Author: Lynne Brooke – Educational Leader
Date: 20 August 2019
The first seven years of a child’s life is recognised as being the most crucial period in their development. The right hand side of the brain develops by the time the child is approximately three to four years. The left-brain does not fully come online until children are approximately seven years of age.
So what does this mean for play? The left-brain is responsible for language, numeracy, literacy, analysis and time and the right brain is responsible for empathy, intuition, imagination and curiosity. While the child is using their imagination, being curious, problem solving the groundwork is being laid for future learning.
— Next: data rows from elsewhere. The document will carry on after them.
(* ===== verification/ChunkStore.v ===== *)
(** * internal/datanode/store.go: chunks on the local disk

    The store's memory (the chunk table and the byte counter) and the file system
    are one state; what the operating system does at each call is an argument. *)
From S2P Require Export Common.
Local Open Scope Z_scope.

(** ** Data *)
Record StoredChunk := mkStoredChunk {
  sc_ChunkID : string;
  sc_Size : Z;
  sc_Checksum : string;
  sc_FilePath : string;
}.

Record ChunkStore := mkChunkStore {
  cs_dataDir : string;
  cs_chunks : gmap string StoredChunk;
  cs_usedBytes : Z;
}.

(** The store together with the disk. *)
Definition disk_state : Type := ChunkStore * FileSys.

(** ** Operations *)
Definition chunkPath (cs : ChunkStore) (chunkID : string) : string :=
  PathJoin (cs_dataDir cs) (chunkID +:+ ".chunk").

(** [int64(len(data))] *)
Definition data_size (data : bytes) : Z := int64 (Z.of_nat (length data)).

(** Entering a chunk into the table and adding its size to the counter. *)
Definition enter_chunk (c : StoredChunk) (cs : ChunkStore) : ChunkStore :=
  mkChunkStore (cs_dataDir cs) (<[sc_ChunkID c := c]> (cs_chunks cs))
    (int64 (cs_usedBytes cs + sc_Size c)).

Definition StoreChunk (plan : write_plan) (chunkID : string) (data : bytes)
    (expectedChecksum : string) : gos disk_state unit := λ s,
  let '(cs, fs) := s in
  let actualChecksum := DataChecksum data in
  if decide (expectedChecksum ≠ "" ∧ actualChecksum ≠ expectedChecksum)
  then (Err ("checksum mismatch for chunk " +:+ chunkID +:+ ": expected " +:+ expectedChecksum
             +:+ ", got " +:+ actualChecksum), s)
  else
    let path := chunkPath cs chunkID in
    match WriteFile fs path data plan with
    | (Err e, fs') => (Err ("write chunk " +:+ chunkID +:+ ": " +:+ e), (cs, fs'))
    | (Panic w, fs') => (Panic w, (cs, fs'))
    | (Ok _, fs') =>
        (Ok tt, (enter_chunk (mkStoredChunk chunkID (data_size data) actualChecksum path) cs, fs'))
    end.

Definition GetChunk (fault : option string) (chunkID : string) (s : disk_state)
    : go (bytes * string) :=
  let '(cs, fs) := s in
  match cs_chunks cs !! chunkID with
  | None => Err ("chunk not found: " +:+ chunkID)
  | Some meta =>
      let! data := go_wrap ("read chunk " +:+ chunkID +:+ ": ")
                     (ReadFile fs (sc_FilePath meta) fault) in
      let checksum := DataChecksum data in
      if decide (checksum ≠ sc_Checksum meta)
      then Err ("chunk " +:+ chunkID +:+ " corrupted on disk")
      else Ok (data, checksum)
  end.

Definition DeleteChunk (fault : option string) (chunkID : string) : gos disk_state unit := λ s,
  let '(cs, fs) := s in
  match cs_chunks cs !! chunkID with
  | None => (Err ("chunk not found: " +:+ chunkID), s)
  | Some meta =>
      let '(r, isNotExist, fs') := Remove fs (sc_FilePath meta) fault in
      match r with
      | Err e =>
          if isNotExist : bool then
            (Ok tt, (mkChunkStore (cs_dataDir cs) (delete chunkID (cs_chunks cs))
                       (int64 (cs_usedBytes cs + int64 (- sc_Size meta))), fs'))
          else (Err ("delete chunk " +:+ chunkID +:+ ": " +:+ e), (cs, fs'))
      | Panic w => (Panic w, (cs, fs'))
      | Ok _ =>
          (Ok tt, (mkChunkStore (cs_dataDir cs) (delete chunkID (cs_chunks cs))
                     (int64 (cs_usedBytes cs + int64 (- sc_Size meta))), fs'))
      end
  end.

Definition HasChunk (chunkID : string) (cs : ChunkStore) : bool :=
  bool_decide (is_Some (cs_chunks cs !! chunkID)).

Definition ChunkCount (cs : ChunkStore) : Z := int32 (Z.of_nat (size (cs_chunks cs))).

Definition UsedBytes (cs : ChunkStore) : Z := cs_usedBytes cs.

Definition GetAllChunkIDs (ord : list string) (cs : ChunkStore) : list string :=
  (range_map ord (cs_chunks cs)).*1.

(** ** Starting up *)

(** An entry of [os.ReadDir]. *)
Record DirEnt := mkDirEnt { ent_Name : string; ent_IsDir : bool }.

#[global] Instance DirEnt_eq_dec : EqDecision DirEnt.
Proof. solve_decision. Defined.

(** [name[:len(name)-6]]; an extension ".chunk" makes the name long enough. *)
Definition strip_chunk (name : string) : string :=
  String.substring 0 (String.length name - 6) name.

(** The body of the loop of [loadExisting]; [fault] is the failure of ReadFile. *)
Definition load_entry (fs : FileSys) (faults : string → option string) (cs : ChunkStore)
    (e : DirEnt) : ChunkStore :=
  if decide (ent_IsDir e = true ∨ Ext (ent_Name e) ≠ ".chunk") then cs
  else
    let chunkID := strip_chunk (ent_Name e) in
    let path := PathJoin (cs_dataDir cs) (ent_Name e) in
    match ReadFile fs path (faults path) with
    | Ok data => enter_chunk (mkStoredChunk chunkID (data_size data) (DataChecksum data) path) cs
    | _ => cs
    end.

Definition loadExisting (fs : FileSys) (listing : go (list DirEnt))
    (faults : string → option string) (cs : ChunkStore) : go unit * ChunkStore :=
  match listing with
  | Err e => (Err e, cs)
  | Panic w => (Panic w, cs)
  | Ok entries => (Ok tt, foldl (load_entry fs faults) cs entries)
  end.

(** A failed scan is logged and ignored. *)
Definition NewChunkStore (fs : FileSys) (dataDir : string) (mkdir_fault : option string)
    (listing : go (list DirEnt)) (faults : string → option string) : go ChunkStore :=
  match mkdir_fault with
  | Some e => Err ("create data dir: " +:+ e)
  | None => Ok (loadExisting fs listing faults (mkChunkStore dataDir ∅ 0)).2
  end.

(** ** Lemmas *)

Lemma plain_id_name id : plain_id id → simple_name (id +:+ ".chunk").
Proof.
  intros Hid. split; [by rewrite has_char_app, Hid|].
  split; [|split]; intros Heq; apply (f_equal String.length) in Heq;
    rewrite string_app_length in Heq; simpl in Heq; lia.
Qed.

Lemma chunkPath_inj cs id1 id2 :
  plain_id id1 → plain_id id2 → chunkPath cs id1 = chunkPath cs id2 → id1 = id2.
Proof.
  intros H1 H2 Heq. apply PathJoin_inj in Heq; [|by apply plain_id_name..].
  by eapply string_app_inj_r.
Qed.

(** The accounting invariant: the counter is the sum of the recorded sizes. *)
Definition stored_bytes (cs : ChunkStore) : Z := map_fold (λ _ c s, sc_Size c + s) 0 (cs_chunks cs).

Definition store_wf (cs : ChunkStore) : Prop :=
  map_Forall (λ id c, sc_ChunkID c = id ∧ plain_id id ∧ sc_FilePath c = chunkPath cs id) (cs_chunks cs).

Lemma stored_bytes_insert cs id c :
  cs_chunks cs !! id = None →
  map_fold (λ _ c s, sc_Size c + s) 0 (<[id := c]> (cs_chunks cs)) = sc_Size c + stored_bytes cs.
Proof.
  intros Hid. unfold stored_bytes. rewrite map_fold_insert_L; [done| |done]. intros. lia.
Qed.

Lemma stored_bytes_delete cs id c :
  cs_chunks cs !! id = Some c →
  map_fold (λ _ c s, sc_Size c + s) 0 (delete id (cs_chunks cs)) = stored_bytes cs - sc_Size c.
Proof.
  intros Hid. unfold stored_bytes.
  rewrite (map_fold_delete_L (λ _ c s, sc_Size c + s) 0 id c (cs_chunks cs)); [lia| |done].
  intros. lia.
Qed.

Lemma int64_add_r a b : int64 (a + int64 b) = int64 (a + b).
Proof. rewrite Z.add_comm, int64_add_l. f_equal. lia. Qed.

Lemma GetChunk_other fault cs cs' fs fs' id id' path :
  store_wf cs → plain_id id → path = chunkPath cs id → id' ≠ id →
  cs_chunks cs' !! id' = cs_chunks cs !! id' →
  (∀ p, p ≠ path → fs' !! p = fs !! p) →
  GetChunk fault id' (cs', fs') = GetChunk fault id' (cs, fs).
Proof.
  intros Hwf Hid -> Hne Hsame Hfs. unfold GetChunk. rewrite Hsame.
  destruct (cs_chunks cs !! id') as [c|] eqn:Hc; [|done].
  destruct (Hwf id' c Hc) as (_ & Hid' & Hpath).
  unfold ReadFile, Open. rewrite Hfs; [done|]. rewrite Hpath.
  by intros ?%chunkPath_inj.
Qed.

Lemma enter_chunk_wf c cs :
  store_wf cs → plain_id (sc_ChunkID c) → sc_FilePath c = chunkPath cs (sc_ChunkID c) →
  store_wf (enter_chunk c cs).
Proof.
  intros Hwf Hid Hp id c'. simpl. intros [[<- <-]|[_ Hc]]%lookup_insert_Some; [done|].
  by apply Hwf.
Qed.

Lemma GetChunk_checked fault id cs fs :
  match GetChunk fault id (cs, fs) with
  | Ok (data, checksum) => ∃ c, cs_chunks cs !! id = Some c ∧
      fs !! sc_FilePath c = Some data ∧ checksum = sc_Checksum c ∧
      DataChecksum data = sc_Checksum c
  | Err _ => True
  | Panic _ => False
  end.
Proof.
  unfold GetChunk. destruct (cs_chunks cs !! id) as [c|]; [|done].
  unfold ReadFile, Open. destruct fault as [msg|]; simpl; [done|].
  destruct (fs !! sc_FilePath c) as [data|] eqn:Hd; simpl; [|done].
  case_decide as Hsum; [done|]. exists c. done.
Qed.

Lemma StoreChunk_cases plan id data exp cs fs :
  StoreChunk plan id data exp (cs, fs) =
    if decide (exp ≠ "" ∧ DataChecksum data ≠ exp)
    then (Err ("checksum mismatch for chunk " +:+ id +:+ ": expected " +:+ exp
             +:+ ", got " +:+ DataChecksum data), (cs, fs))
    else match plan with
    | WriteOk => (Ok tt, (enter_chunk (mkStoredChunk id (data_size data) (DataChecksum data)
                            (chunkPath cs id)) cs, <[chunkPath cs id := data]> fs))
    | WriteNotOpened e => (Err ("write chunk " +:+ id +:+ ": " +:+ e), (cs, fs))
    | WritePartial n e =>
        (Err ("write chunk " +:+ id +:+ ": " +:+ e), (cs, <[chunkPath cs id := take n data]> fs))
    end.
Proof. unfold StoreChunk. case_decide; [done|]. by destruct plan. Qed.

(** Storing a chunk, with and without the right checksum. *)
Lemma StoreChunk_stored cs fs id data exp :
  store_wf cs → plain_id id →
  if decide (exp = "" ∨ exp = DataChecksum data) then
    ∃ cs' fs', StoreChunk WriteOk id data exp (cs, fs) = (Ok tt, (cs', fs')) ∧
      GetChunk None id (cs', fs') = Ok (data, DataChecksum data) ∧
      store_wf cs' ∧
      ∀ fault id', id' ≠ id → GetChunk fault id' (cs', fs') = GetChunk fault id' (cs, fs)
  else ∀ plan, ∃ e, StoreChunk plan id data exp (cs, fs) = (Err e, (cs, fs)).
Proof.
  intros Hwf Hid. case_decide as Hexp.
  - eexists _, _. rewrite StoreChunk_cases, decide_False by naive_solver.
    split; [done|]. split; [|split].
    + unfold GetChunk, enter_chunk. simpl. rewrite lookup_insert_eq. simpl.
      unfold ReadFile, Open. rewrite lookup_insert_eq. simpl. by rewrite decide_False by naive_solver.
    + by apply enter_chunk_wf.
    + intros fault id' Hne. apply (GetChunk_other fault cs _ fs _ id id' (chunkPath cs id)); try done.
      * simpl. by rewrite lookup_insert_ne.
      * intros p Hp. by rewrite lookup_insert_ne.
  - intros plan. eexists. rewrite StoreChunk_cases, decide_True by naive_solver. done.
Qed.

(** C27: Store and read back: a chunk offered without checksum or with the right one
    is stored, and reading it returns exactly the stored bytes and their checksum;
    every other chunk of the store reads as before; this for a well-formed store, an
    identifier without path separators and file operations that succeed.  With a wrong checksum the chunk
    is refused and nothing changes, in memory or on disk. *)
Theorem StoreChunk_GetChunk_roundtrip cs fs id data exp :
  store_wf cs → plain_id id →
  if decide (exp = "" ∨ exp = DataChecksum data) then
    ∃ cs' fs', StoreChunk WriteOk id data exp (cs, fs) = (Ok tt, (cs', fs')) ∧
      GetChunk None id (cs', fs') = Ok (data, DataChecksum data) ∧
      store_wf cs' ∧
      ∀ fault id', id' ≠ id → GetChunk fault id' (cs', fs') = GetChunk fault id' (cs, fs)
  else ∀ plan, ∃ e, StoreChunk plan id data exp (cs, fs) = (Err e, (cs, fs)).
Proof. apply StoreChunk_stored. Qed.

(** Integrity: whatever is on the disk, a successful read returns the recorded
    checksum together with data that has it; content with any other checksum is
    reported as corruption, and unknown or unreadable chunks as errors. *)
Theorem GetChunk_integrity fault id cs fs :
  match GetChunk fault id (cs, fs) with
  | Ok (data, checksum) => ∃ c, cs_chunks cs !! id = Some c ∧
      fs !! sc_FilePath c = Some data ∧ checksum = sc_Checksum c ∧
      DataChecksum data = sc_Checksum c
  | Err e =>
      match cs_chunks cs !! id with
      | None => e = "chunk not found: " +:+ id
      | Some c =>
          (∃ msg, fault = Some msg ∧ e = "read chunk " +:+ id +:+ ": " +:+ msg) ∨
          (fs !! sc_FilePath c = None ∧ fault = None) ∨
          (∃ data, fs !! sc_FilePath c = Some data ∧ DataChecksum data ≠ sc_Checksum c ∧
             e = "chunk " +:+ id +:+ " corrupted on disk")
      end
  | Panic _ => False
  end.
Proof.
  unfold GetChunk. destruct (cs_chunks cs !! id) as [c|] eqn:Hc; [|done].
  unfold ReadFile, Open. destruct fault as [msg|]; simpl.
  { left. exists msg. split; [done|]. by rewrite <- !string_app_assoc. }
  destruct (fs !! sc_FilePath c) as [data|] eqn:Hd; simpl; [|right; left; done].
  case_decide as Hsum; [right; right; eauto|].
  exists c. done.
Qed.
Pushing a child into academia too soon can have negative effects on their little brains.
Play on the other hand changes the structure of the developing brain by strengthening the connections of the neurons (nerve cells) in the prefrontal cortex, the part of the brain considered the control centre that is responsible for solving problems, making plan and regulating emotions. To make the most of early brain development children need free- play. Free play is unstructured and child initiated, it allows children to use their imagination, be creative and freely explore and experience the world around them. Laying these foundations first with play in the early years will have long-term benefits of a child’s ability for lifelong learning.
The Early Years Learning Framework (EYLF) is the approved learning framework for children birth to 5 years. Educators use the framework to guide their curriculum development. The EYLF reinforces the need for play so that children can explore their world, experiment, and develop new understandings. Play is universal and a natural part of childhood, this is why it is important for educators to have the knowledge of how children learn through play.